## Your instructions
Copy out the lines of the records below, and only those lines, from the one with "Module PyStr." through the one with "Definition CR : ascii := ascii_of_nat 13.", exactly as they appear.

Stored records
* * * *

Lemma split_join_canonical_witness :
  well_formed "215" "017" "125" "177" "28" /\
  (exists bytes,
      split_address "215.017.125.177/28" = Ok bytes /\
      bytes = [215; 17; 125; 177] /\
      join_address bytes = "215.17.125.177") /\
  get_ip_from_raw_address "215.017.125.177/28" = Ok "215.017.125.177" /\
  head (get_info "215.017.125.177/28").1 =
    Some ("IP address:", PyText "215.017.125.177").
Proof.
  assert (well_formed "215" "017" "125" "177" "28") as Hwf by (repeat split; done).
  split; [exact Hwf|].
  exact (split_join_canonical "215" "017" "125" "177" "28" Hwf).
Defined.

(** C2, counterexample: '1.2.3.255/32' is well formed with octets in
    [0,255] and prefix length 32, and its first usable address is
    '1.2.3.256', whose last element is not in [0,255]. *)
Lemma first_usable_leaves_byte_range :
  well_formed "1" "2" "3" "255" "32" /\
  cidr "1" "2" "3" "255" "32" = "1.2.3.255/32" /\
  split_address "1.2.3.255/32" = Ok [1; 2; 3; 255] /\
  raw_prefix_length "1.2.3.255/32" = Ok 32 /\
  get_first_usable_ip_address_from_raw_address "1.2.3.255/32" = Ok "1.2.3.256" /\
  split_address "1.2.3.256" = Ok [1; 2; 3; 256] /\
  byte_address_text "1.2.3.256" = false /\
  ~ byte_address [1; 2; 3; 256].
Proof.
  repeat split; try done.
  intros [_ H]. rewrite !Forall_cons in H. unfold is_byte in H. lia.
Qed.

(** C2 (amended): for every well-formed raw address whose four octets are
    in [0,255] and whose prefix length is in [0,32], the network mask, the
    network address and the broadcast address are sequences of exactly 4
    integers, each in [0,255].  The first usable and the penultimate
    usable address are sequences of exactly 4 integers whose first three
    are those of the network and of the broadcast address, hence in
    [0,255], and whose last is in [1,256] and in [-2,253]. *)
Theorem derived_byte_addresses A B C D P :
  well_formed A B C D P ->
  is_byte (decimal_value A) -> is_byte (decimal_value B) ->
  is_byte (decimal_value C) -> is_byte (decimal_value D) ->
  0 <= decimal_value P <= 32 ->
  exists mask net bc first_last penultimate_last,
    get_network_mask (cidr A B C D P) = Ok mask /\ byte_address mask /\
    get_network_address_from_raw_address (cidr A B C D P) =
      Ok (join_address net) /\ byte_address net /\
    get_broadcast_address_from_raw_address (cidr A B C D P) =
      Ok (join_address bc) /\ byte_address bc /\
    get_first_usable_ip_address_from_raw_address (cidr A B C D P) =
      Ok (join_address (take 3 net ++ [first_last])) /\
    1 <= first_last <= 256 /\
    get_penultimate_usable_ip_address_from_raw_address (cidr A B C D P) =
      Ok (join_address (take 3 bc ++ [penultimate_last])) /\
    -2 <= penultimate_last <= 253.
Proof.
  intros Hwf HA HB HC HD HP.
  destruct (parse_cidr A B C D P Hwf) as (_ & Hsplit & Hprefix).
  destruct (derived_addresses _ _ _ _ _ _ Hsplit Hprefix)
    as (m0 & m1 & m2 & m3 & Hmask & Hbytes & _ & Hnet & Hbc & Hfirst & Hpen);
    [lia|].
  assert (byte_address
            [decimal_value A; decimal_value B; decimal_value C; decimal_value D])
    as Hoctets by (split; [done | by rewrite !Forall_cons, Forall_nil]).
  pose proof (byte_address_land (decimal_value A) (decimal_value B)
                (decimal_value C) (decimal_value D) _ _ _ _ Hbytes) as Hnb.
  pose proof (byte_address_lor_inverted _ _ _ _ _ _ _ _ Hoctets Hbytes) as Hbb.
  eexists _, _, _, _, _.
  split; [exact Hmask|]. split; [exact Hbytes|].
  split; [exact Hnet|]. split; [exact Hnb|].
  split; [exact Hbc|]. split; [exact Hbb|].
  split; [exact Hfirst|]. split.
  { destruct Hnb as [_ Hnb]. rewrite !Forall_cons in Hnb. unfold is_byte in Hnb. lia. }
  split; [exact Hpen|].
  destruct Hbb as [_ Hbb]. rewrite !Forall_cons in Hbb. unfold is_byte in Hbb. lia.
Qed.
(** * ATS-BT serial command engine and A2DP/AVRCP workflow

    A shallow embedding of [ats_bt_control.py] (class [ATSBT]) and of
    [ats_bt_a2dp_connect.py] (class [A2DPConnection]).

    Python [str] values are [string]s whose characters are code points
    below 256, [bytes] values are [list byte], [int] values are [Z].
    A method is a function from the object to a result and the updated
    object; a result is [Return v] or [Raise e].

    The serial port is a record with its input buffer and the bytes
    written so far.  The wall clock is not modelled: every polling loop
    of the source runs once per element of a finite list of [poll]s,
    the list being the iterations that fit before the deadline of the
    loop; a [poll] says which bytes reached the port since the previous
    iteration and whether a read attempted in it fails.  Opening the
    port, writing and [in_waiting] do not fail; [time.sleep] leaves no
    trace, nor does [print], except in [print_devices], whose result is
    the list of the texts it prints. *)

From Stdlib Require Import Bool Arith ZArith Lia List.
From Stdlib Require Import Ascii String DecimalString.
From Stdlib.Strings Require Import Byte.
Import ListNotations.

Local Open Scope string_scope.
Local Open Scope list_scope.
Local Open Scope nat_scope.

(** ** Python string primitives *)

Module PyStr.

Definition code (c : ascii) : nat := nat_of_ascii c.

(** [str.isspace] on one character, for code points below 256.
    This is the set used by [str.strip()], [str.split()] and by the
    [\s] class of [re] on [str] patterns. *)
Definition isspace (c : ascii) : bool :=
  let n := code c in
  ((9 <=? n) && (n <=? 13)) || ((28 <=? n) && (n <=? 32))
  || (n =? 133) || (n =? 160).

(** [\d] of [re] on [str] patterns, for code points below 256. *)
Definition isdigit (c : ascii) : bool :=
  let n := code c in (48 <=? n) && (n <=? 57).

Definition LF : ascii := ascii_of_nat 10.
Definition CR : ascii := ascii_of_nat 13.

Definition nonempty (s : string) : bool :=
  match s with EmptyString => false | String _ _ => true end.

(** [s.startswith(pre)] *)
Fixpoint startswith (s pre : string) : bool :=
  match pre, s with
  | EmptyString, _ => true
  | String _ _, EmptyString => false
  | String a pre', String b s' => Ascii.eqb a b && startswith s' pre'
  end.

(** [sub in s] *)
Fixpoint contains (sub s : string) : bool :=
  startswith s sub ||
  match s with
  | EmptyString => false
  | String _ s' => contains sub s'
  end.

(** [s.endswith(suffix)] *)
Fixpoint endswith (s suffix : string) : bool :=
  String.eqb s suffix ||
  match s with
  | EmptyString => false
  | String _ s' => endswith s' suffix
  end.

Fixpoint lstrip (s : string) : string :=
  match s with
  | EmptyString => EmptyString
  | String c s' => if isspace c then lstrip s' else s
  end.

Fixpoint rstrip (s : string) : string :=
  match s with
  | EmptyString => EmptyString
  | String c s' =>
      match rstrip s' with
      | EmptyString => if isspace c then EmptyString else String c EmptyString
      | r => String c r
      end
  end.

(** [s.strip()] *)
Definition strip (s : string) : string := lstrip (rstrip s).

(** [sep.join(parts)] *)
Definition join (sep : string) (parts : list string) : string :=
  String.concat sep parts.

(** [s.split(c)] for a one-character separator. *)
Fixpoint split_on (c : ascii) (s : string) : list string :=
  match s with
  | EmptyString => [EmptyString]
  | String a s' =>
      if Ascii.eqb a c then EmptyString :: split_on c s'
      else match split_on c s' with
           | [] => [String a EmptyString]
           | h :: t => String a h :: t
           end
  end.

(** [s.split()]: maximal runs of non-whitespace characters.
    [cur] is the token under construction, kept reversed. *)
Fixpoint split_ws_aux (cur : list ascii) (s : string) : list string :=
  let flush rest :=
    match cur with
    | [] => rest
    | _ => string_of_list_ascii (rev cur) :: rest
    end in
  match s with
  | EmptyString => flush []
  | String c s' =>
      if isspace c then flush (split_ws_aux [] s')
      else split_ws_aux (c :: cur) s'
  end.

Definition split_ws (s : string) : list string := split_ws_aux [] s.

(** [s[n:]] *)
Fixpoint drop (n : nat) (s : string) : string :=
  match n, s with
  | O, _ => s
  | S _, EmptyString => EmptyString
  | S n', String _ s' => drop n' s'
  end.

(** [s[:n]] *)
Fixpoint take (n : nat) (s : string) : string :=
  match n, s with
  | O, _ => EmptyString
  | S _, EmptyString => EmptyString
  | S n', String c s' => String c (take n' s')
  end.

(** [s.replace(old, new)]: non-overlapping occurrences, leftmost
    first.  [fuel] bounds the number of scanning steps; the length of
    the string is always enough. *)
Fixpoint replace_fuel (fuel : nat) (old new s : string) : string :=
  match fuel with
  | O => s
  | S fuel' =>
      if startswith s old
      then (new ++ replace_fuel fuel' old new (drop (length old) s))%string
      else match s with
           | EmptyString => EmptyString
           | String c s' => String c (replace_fuel fuel' old new s')
           end
  end.

Definition replace (old new s : string) : string :=
  replace_fuel (length s) old new s.

(** [all(c in alphabet for c in s)] *)
Fixpoint all_in (alphabet : string) (s : string) : bool :=
  match s with
  | EmptyString => true
  | String c s' => contains (String c EmptyString) alphabet && all_in alphabet s'
  end.

Fixpoint forall_chars (p : ascii -> bool) (s : string) : bool :=
  match s with
  | EmptyString => true
  | String c s' => p c && forall_chars p s'
  end.

(** [str(n)] for an [int], as the f-strings of the source format the
    scan duration, a clamped level, a position in the device table
    and a signal strength [int] has converted.  That [str] refuses an
    [int] of more than 4300 digits is not modelled. *)
Definition str_of_int (n : Z) : string := NilZero.string_of_int (Z.to_int n).

Definition digit_value (c : ascii) : Z := (Z.of_nat (code c) - 48)%Z.

Fixpoint decimal_value (acc : Z) (digits : string) : Z :=
  match digits with
  | EmptyString => acc
  | String c s' => decimal_value (10 * acc + digit_value c)%Z s'
  end.

(** The longest run of digits [int] converts: the default of
    [sys.int_info.default_max_str_digits]. *)
Definition max_str_digits : nat := 4300.

(** [int(s)] on the texts the source passes to it: an optional minus
    sign followed by one or more decimal digits.  [int] refuses more
    than [max_str_digits] digits, leading zeros counted and the sign
    not.  [None] stands for [ValueError]. *)
Definition int_of_str (s : string) : option Z :=
  match s with
  | EmptyString => None
  | String c ds =>
      if Ascii.eqb c "-" then
        if nonempty ds && forall_chars isdigit ds
           && (length ds <=? max_str_digits)
        then Some (- decimal_value 0 ds)%Z else None
      else
        if forall_chars isdigit s && (length s <=? max_str_digits)
        then Some (decimal_value 0 s) else None
  end.

(** [s.encode('ascii')]: [None] stands for [UnicodeEncodeError]. *)
Fixpoint encode_ascii (s : string) : option (list byte) :=
  match s with
  | EmptyString => Some []
  | String c s' =>
      if code c <? 128
      then option_map (cons (byte_of_ascii c)) (encode_ascii s')
      else None
  end.

(** [b.decode('ascii', errors='ignore')]: bytes above 127 are dropped. *)
Fixpoint decode_ascii_ignore (b : list byte) : string :=
  match b with
  | [] => EmptyString
  | x :: b' =>
      if Byte.to_nat x <? 128
      then String (ascii_of_byte x) (decode_ascii_ignore b')
      else decode_ascii_ignore b'
  end.

(** [str.lower()] on one character, for code points below 256. *)
Definition lower_char (c : ascii) : ascii :=
  let n := code c in
  if ((65 <=? n) && (n <=? 90))
     || ((192 <=? n) && (n <=? 222) && negb (n =? 215))
  then ascii_of_nat (n + 32) else c.

Fixpoint lower (s : string) : string :=
  match s with
  | EmptyString => EmptyString
  | String c s' => String (lower_char c) (lower s')
  end.

(** [str.upper()] on one ASCII character.  It is applied to decoded
    responses only, which hold no other character. *)
Definition upper_char (c : ascii) : ascii :=
  let n := code c in
  if (97 <=? n) && (n <=? 122) then ascii_of_nat (n - 32) else c.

* * * *

## Result of the task
Module PyStr.

Definition code (c : ascii) : nat := nat_of_ascii c.

(** [str.isspace] on one character, for code points below 256.
    This is the set used by [str.strip()], [str.split()] and by the
    [\s] class of [re] on [str] patterns. *)
Definition isspace (c : ascii) : bool :=
  let n := code c in
  ((9 <=? n) && (n <=? 13)) || ((28 <=? n) && (n <=? 32))
  || (n =? 133) || (n =? 160).

(** [\d] of [re] on [str] patterns, for code points below 256. *)
Definition isdigit (c : ascii) : bool :=
  let n := code c in (48 <=? n) && (n <=? 57).

Definition LF : ascii := ascii_of_nat 10.
Definition CR : ascii := ascii_of_nat 13.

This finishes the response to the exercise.